(DATASET EXCERPTS)
(** Methods of the parts. *)
Definition tokens {A} (m : prog (TokenStore R) A) : M A := zoom au_tokens set_au_tokens m.
Definition policy {A} (m : prog PolicyService A) : M A := zoom au_policy set_au_policy m.

(** [s.audit.Record(...)] when an audit service is configured. *)
Definition audit_record (actor action resource status : string) (details : list (string * any)) : M unit :=
  modify (λ s, match au_audit s with
               | None => s
               | Some log => set_au_audit s (Some (log ++ [mkAuditEvent actor action resource status details]))
               end).

Definition or_anonymous (actor : string) : string := if actor =s "" then "anonymous" else actor.

Definition recordLoginAudit (success : bool) (c : LoginAuditContext) : M unit :=
  audit_record (or_anonymous (la_ClientIdentity c)) (if success then "auth.login" else "auth.login.failed")
    ("auth/" +:+ la_AuthMethod c) (if success then "success" else "failure")
    ([("auth_method", VStr (la_AuthMethod c)); ("source_ip", VStr (la_SourceIP c));
      ("client_identity", VStr (la_ClientIdentity c)); ("request_id", VStr (la_RequestID c));
      ("namespace", VStr (la_Namespace c))] ++
     if la_FailureReason c =s "" then [] else [("failure_reason", VStr (la_FailureReason c))]).

Definition recordLockoutAudit (lockKey : string) (c : LoginAuditContext) : M unit :=
  audit_record (or_anonymous (la_SourceIP c)) "auth.lockout" ("auth/" +:+ la_AuthMethod c) "failure"
    [("auth_method", VStr (la_AuthMethod c)); ("source_ip", VStr (la_SourceIP c));
     ("lockout_key", VStr lockKey); ("request_id", VStr (la_RequestID c))].

(** [s.lockout != nil && s.lockout.IsLockedAny(keys...)] *)
Definition locked_any (clk : nat → Time) (keys : list string) : M bool :=
  update (λ s, match au_lockout s with
               | None => (s, false)
               | Some t => let '(t', b) := IsLockedAny t clk keys in (set_au_lockout s (Some t'), b)
               end).

(** [if s.lockout != nil { s.lockout.RecordSuccess(key) }], and the same for [Clear]. *)
Definition on_lockout (f : LockoutTracker → LockoutTracker) : M unit :=
  modify (λ s, set_au_lockout s (f <$> au_lockout s)).

Definition record_failure (clk : nat → Time) (key : string) : M bool :=
  update (λ s, match au_lockout s with
               | None => (s, false)
               | Some t => let '(t', b) := RecordFailure range_keys t (clk 0%nat) (clk 1%nat) key in
                           (set_au_lockout s (Some t'), b)
               end).

Definition noteLockoutFailure (clk : nat → Time) (lockKey : string) (c : LoginAuditContext) : M unit :=
  lockout ← gets au_lockout;
  match lockout with
  | None => mret tt
  | Some _ =>
      let primary := LoginLockoutKey (la_AuthMethod c) c in
      let primary := if (primary =s "") || (primary =s LockoutKey (la_AuthMethod c) "unknown")
                     then if negb (lockKey =s "") then lockKey else primary
                     else primary in
      locked ← record_failure clk primary;
      when locked (recordLockoutAudit primary c)
  end.

Definition recordLoginFailure (clk : nat → Time) (lockKey : string) (c : LoginAuditContext) (reason : string) : M unit :=
  let c := la_with_reason c reason in
  _ ← recordLoginAudit false c;
  noteLockoutFailure clk lockKey c.

(** The refusals of a login: audit only, or audit and count the failure. *)
Definition refuse {A} (c : LoginAuditContext) (reason : string) (e : error) : M A :=
  _ ← recordLoginAudit false (la_with_reason c reason);
  raise e.
Definition refuse_counted {A} (clk : nat → Time) (lockKey : string) (c : LoginAuditContext) (reason : string) (e : error) : M A :=
  _ ← recordLoginFailure clk lockKey c reason;
  raise e.

(** The lockout check every login starts with. *)
Definition check_lockout (clk : nat → Time) (method : string) (c : LoginAuditContext) : M unit :=
  locked ← locked_any clk (LoginLockoutKeys method c);
  match locked with true => refuse c "identity locked out" locked_out | false => mret tt end.

Definition ClearLockout (actor authMethod sourceIP : string) : M unit :=
  lockout ← gets au_lockout;
  match lockout with
  | None => mret tt
  | Some _ =>
      let key := LockoutKey authMethod sourceIP in
      _ ← on_lockout (λ t, Clear t key);
      audit_record actor "auth.lockout.clear" ("auth/" +:+ authMethod) "success"
        [("auth_method", VStr authMethod); ("source_ip", VStr sourceIP); ("lockout_key", VStr key)]
  end.

(** *** Authorization *)

Definition syncRBAC (failure : option error) : M unit :=
  cfg ← gets au_config;
  if negb (ac_rbacSync cfg) then mret tt
  else r ← attempt (policy (SyncRBAC failure));
       match r with
       | Err e => if ac_rbacSyncFailClosed cfg then raise (Wrap ErrCodeUnavailable "rbac sync failed" e) else mret tt
       | Ok _ => mret tt
       end.

(** The request the policies are evaluated on: the one in the context, if any,
    with the target and the agent overwritten. *)
Definition request_for (rq : option RequestContext) (principal : Principal) (resource action : string) : RequestContext :=
  match rq with
  | Some r => mkRequestContext (rc_ClientIP r) (rc_Namespace r) resource action (pp_AgentID principal) (rc_Now r)
                (rc_Cluster r) (rc_Environment r) (rc_RequestPath r) (rc_RequestID r) (rc_ResourceLabels r)
  | None => mkRequestContext "" "" resource action (pp_AgentID principal) 0 "" "" "" "" None
  end.

Definition Service_Authorize (rq : option RequestContext) (failure : option error) (principal : Principal)
    (resource action : string) : M unit :=
  _ ← guard_not (negb (ActionAllowedForPrincipal principal action))
        (New ErrCodeForbidden "action not allowed for agent token");
  _ ← guard_not (HasPrefix resource "secrets/kv/" && negb (KVPathAllowedForPrincipal principal resource))
        (New ErrCodeForbidden "path outside agent prefix");
  _ ← syncRBAC failure;
  rbac ← gets (λ s, ps_rbac (au_policy s));
  guard_not (negb (Authorize rbac (pp_Policies principal) resource action (request_for rq principal resource action)))
    (New ErrCodeForbidden "access denied").

(** The two methods have the same body. *)
Definition AuthorizePath := Service_Authorize.

Definition SimulatePolicy (failure : option error) (policies : list string) (resource capability : string)
    (req : RequestContext) : M AuthzResult :=
  _ ← ignore (syncRBAC failure);
  rbac ← gets (λ s, ps_rbac (au_policy s));
  mret (AuthorizeDetailed rbac (ResolvePolicyNames rbac policies) resource capability req).

(** *** Tokens *)

Definition LoginWithToken (token : string) (now : Time) : M ClientToken := tokens (Authenticate token now).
(End DATASET EXCERPTS)
**PROBLEM TO SOLVE**
Scan the material above. Copy each line that holds the word "when".

**FINISHED EXERCISE**
(** [s.audit.Record(...)] when an audit service is configured. *)
      when locked (recordLockoutAudit primary c)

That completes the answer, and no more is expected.